(** * GinkgoTestTreeDataProvider: the test-tree reconciliation engine

    A shallow embedding of [GinkgoTestTreeDataProvider] (the tree data
    provider of the Ginkgo test explorer) and the properties of its
    discovery index, run/result reconciliation, change-detection
    scheduler and click disambiguation.

    Node objects live in a store indexed by references, because the
    provider keeps several references to the same [GinkgoNode] (in
    [_discoveredTests], in [discoveredTestsMap], in [roots], in
    [lastClickedNode]) and mutates [running] and [result] in place. *)

From stdpp Require Import base decidable option list functions gmap strings.
From Stdlib Require Import ZArith Lia.

Local Open Scope Z_scope.

(** ** Data model *)

(** A reference to a [GinkgoNode] object. *)
Definition loc := nat.

(** [TestResult] (./testResult): what the runner reports for one test. *)
Record TestResult := mkTestResult {
  testName : string;
  isPassed : bool;
  output : option string
}.

(** [GinkgoNode] (./ginkgoNode): the fields the provider reads or writes.
    [nodes] holds references to the child objects. *)
Record GinkgoNode := mkGinkgoNode {
  key : string;
  name : string;
  text : string;
  start : Z;
  end_ : Z;
  spec : bool;
  focused : bool;
  running : bool;
  result : option TestResult;
  nodes : list loc
}.

(** The object store: every reference denotes an object. *)
Definition Heap := loc -> GinkgoNode.

(** [vscode.TextDocument] and [vscode.TextEditor], as far as they are read. *)
Record TextDocument := mkTextDocument {
  uri : string;
  languageId : string
}.

Record TextEditor := mkTextEditor {
  document : TextDocument;
  viewColumn : option nat
}.

(** [vscode.TextDocumentChangeEvent]: only the number of content changes
    is inspected, so a change is kept as its inserted text. *)
Record TextDocumentChangeEvent := mkChangeEvent {
  evt_document : TextDocument;
  contentChanges : list string
}.

(** [outliner.GinkgoOutline]. *)
Record GinkgoOutline := mkOutline {
  nested : list loc;
  flat : list loc
}.

Inductive UpdateOn := onSave | onType.

(** Everything the provider does to the outside world, in the order it
    does it. *)
Inductive Effect :=
| TreeChanged (node : option loc)          (* _onDidChangeTreeData.fire *)
| TestRunStarted (node : loc)              (* commands.sendTestRunStarted *)
| HighlightNode (e : TextEditor) (node : loc)
| SetSelectionToNodeStart (e : TextEditor) (node : loc)
| HighlightOff (e : TextEditor)
| ExecuteCommand (command : string)
| AppendLine (line : string)               (* outputChannel.appendLine *)
| ShowErrorMessage (message : string) (items : list string)
| OutputChannelShow.

(** A [NodeJS.Timeout] handle. *)
Definition TimerId := nat.

(** The provider's fields, followed by the part of the environment it
    acts on: the object store, the clock, the pending timeouts (handle
    and due time; every timeout of this class has the same callback,
    [fire(undefined)]) and the trace of effects. *)
Record State := mkState {
  editor : option TextEditor;
  roots : list loc;
  discoveredTestsMap : gmap string loc;
  discoveredTests : list loc;
  rootNode : option loc;
  lastClickedNode : option loc;
  lastClickedTime : option Z;
  documentChangedTimer : option TimerId;
  updateListener : option UpdateOn;
  updateOnTypeDelay : Z;
  doubleClickThreshold : Z;
  heap : Heap;
  clock : Z;
  timers : list (TimerId * Z);
  nextTimer : TimerId;
  trace : list Effect
}.

(** Field updates. *)
Definition set_editor (v : option TextEditor) (st : State) : State :=
  let 'mkState _ b c d e f g h i j k l m n o p := st in mkState v b c d e f g h i j k l m n o p.
Definition set_roots (v : list loc) (st : State) : State :=
  let 'mkState a _ c d e f g h i j k l m n o p := st in mkState a v c d e f g h i j k l m n o p.
Definition set_discoveredTestsMap (v : gmap string loc) (st : State) : State :=
  let 'mkState a b _ d e f g h i j k l m n o p := st in mkState a b v d e f g h i j k l m n o p.
Definition set_discoveredTests (v : list loc) (st : State) : State :=
  let 'mkState a b c _ e f g h i j k l m n o p := st in mkState a b c v e f g h i j k l m n o p.
Definition set_rootNode (v : option loc) (st : State) : State :=
  let 'mkState a b c d _ f g h i j k l m n o p := st in mkState a b c d v f g h i j k l m n o p.
Definition set_lastClickedNode (v : option loc) (st : State) : State :=
  let 'mkState a b c d e _ g h i j k l m n o p := st in mkState a b c d e v g h i j k l m n o p.
Definition set_lastClickedTime (v : option Z) (st : State) : State :=
  let 'mkState a b c d e f _ h i j k l m n o p := st in mkState a b c d e f v h i j k l m n o p.
Definition set_documentChangedTimer (v : option TimerId) (st : State) : State :=
  let 'mkState a b c d e f g _ i j k l m n o p := st in mkState a b c d e f g v i j k l m n o p.
Definition set_updateListener (v : option UpdateOn) (st : State) : State :=
  let 'mkState a b c d e f g h _ j k l m n o p := st in mkState a b c d e f g h v j k l m n o p.
Definition set_updateOnTypeDelay (v : Z) (st : State) : State :=
  let 'mkState a b c d e f g h i _ k l m n o p := st in mkState a b c d e f g h i v k l m n o p.
Definition set_doubleClickThreshold (v : Z) (st : State) : State :=
  let 'mkState a b c d e f g h i j _ l m n o p := st in mkState a b c d e f g h i j v l m n o p.
Definition set_heap (v : Heap) (st : State) : State :=
  let 'mkState a b c d e f g h i j k _ m n o p := st in mkState a b c d e f g h i j k v m n o p.
Definition set_clock (v : Z) (st : State) : State :=
  let 'mkState a b c d e f g h i j k l _ n o p := st in mkState a b c d e f g h i j k l v n o p.
Definition set_timers (v : list (TimerId * Z)) (st : State) : State :=
  let 'mkState a b c d e f g h i j k l m _ o p := st in mkState a b c d e f g h i j k l m v o p.
Definition set_nextTimer (v : TimerId) (st : State) : State :=
  let 'mkState a b c d e f g h i j k l m n _ p := st in mkState a b c d e f g h i j k l m n v p.
Definition set_trace (v : list Effect) (st : State) : State :=
  let 'mkState a b c d e f g h i j k l m n o _ := st in mkState a b c d e f g h i j k l m n o v.

(** ** Environment primitives *)

(** Appending one effect to the trace. *)
Definition emit (e : Effect) (st : State) : State :=
  set_trace (trace st ++ [e]) st.

(** [this._onDidChangeTreeData.fire(node)]. *)
Definition fire (node : option loc) (st : State) : State :=
  emit (TreeChanged node) st.

(** In-place writes to a node object. *)
Definition with_running (b : bool) (n : GinkgoNode) : GinkgoNode :=
  mkGinkgoNode (key n) (name n) (text n) (start n) (end_ n) (spec n)
               (focused n) b (result n) (nodes n).

Definition with_result (r : option TestResult) (n : GinkgoNode) : GinkgoNode :=
  mkGinkgoNode (key n) (name n) (text n) (start n) (end_ n) (spec n)
               (focused n) (running n) r (nodes n).

Definition write_running (l : loc) (b : bool) (st : State) : State :=
  set_heap (<[l := with_running b (heap st l)]> (heap st)) st.

Definition write_result (l : loc) (r : option TestResult) (st : State) : State :=
  set_heap (<[l := with_result r (heap st l)]> (heap st)) st.

(** The longest delay of a Node timer, 2^31 - 1 milliseconds. *)
Definition TIMEOUT_MAX : Z := 2147483647.

(** The delay a Node timer runs with: a delay below 1 or above
    [TIMEOUT_MAX] is set to 1. *)
Definition timeoutDelay (delay : Z) : Z :=
  if (1 <=? delay) && (delay <=? TIMEOUT_MAX) then delay else 1.

(** [setTimeout(() => fire(undefined), delay)]: a fresh handle, due the
    timer's delay after the current time. *)
Definition setTimeout (delay : Z) (st : State) : State * TimerId :=
  let id := nextTimer st in
  (set_nextTimer (S id)
     (set_timers (timers st ++ [(id, clock st + timeoutDelay delay)]) st), id).

(** [clearTimeout(id)]: the timeout is dropped if it is still pending. *)
Definition clearTimeout (id : TimerId) (st : State) : State :=
  set_timers (filter (fun t => fst t ≠ id) (timers st)) st.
***
Repeat exactly the lines of the data from the first one through the line with "Node objects live", both of them included.

ANSWER TO THE EXERCISE =
(** * GinkgoTestTreeDataProvider: the test-tree reconciliation engine

    A shallow embedding of [GinkgoTestTreeDataProvider] (the tree data
    provider of the Ginkgo test explorer) and the properties of its
    discovery index, run/result reconciliation, change-detection
    scheduler and click disambiguation.

    Node objects live in a store indexed by references, because the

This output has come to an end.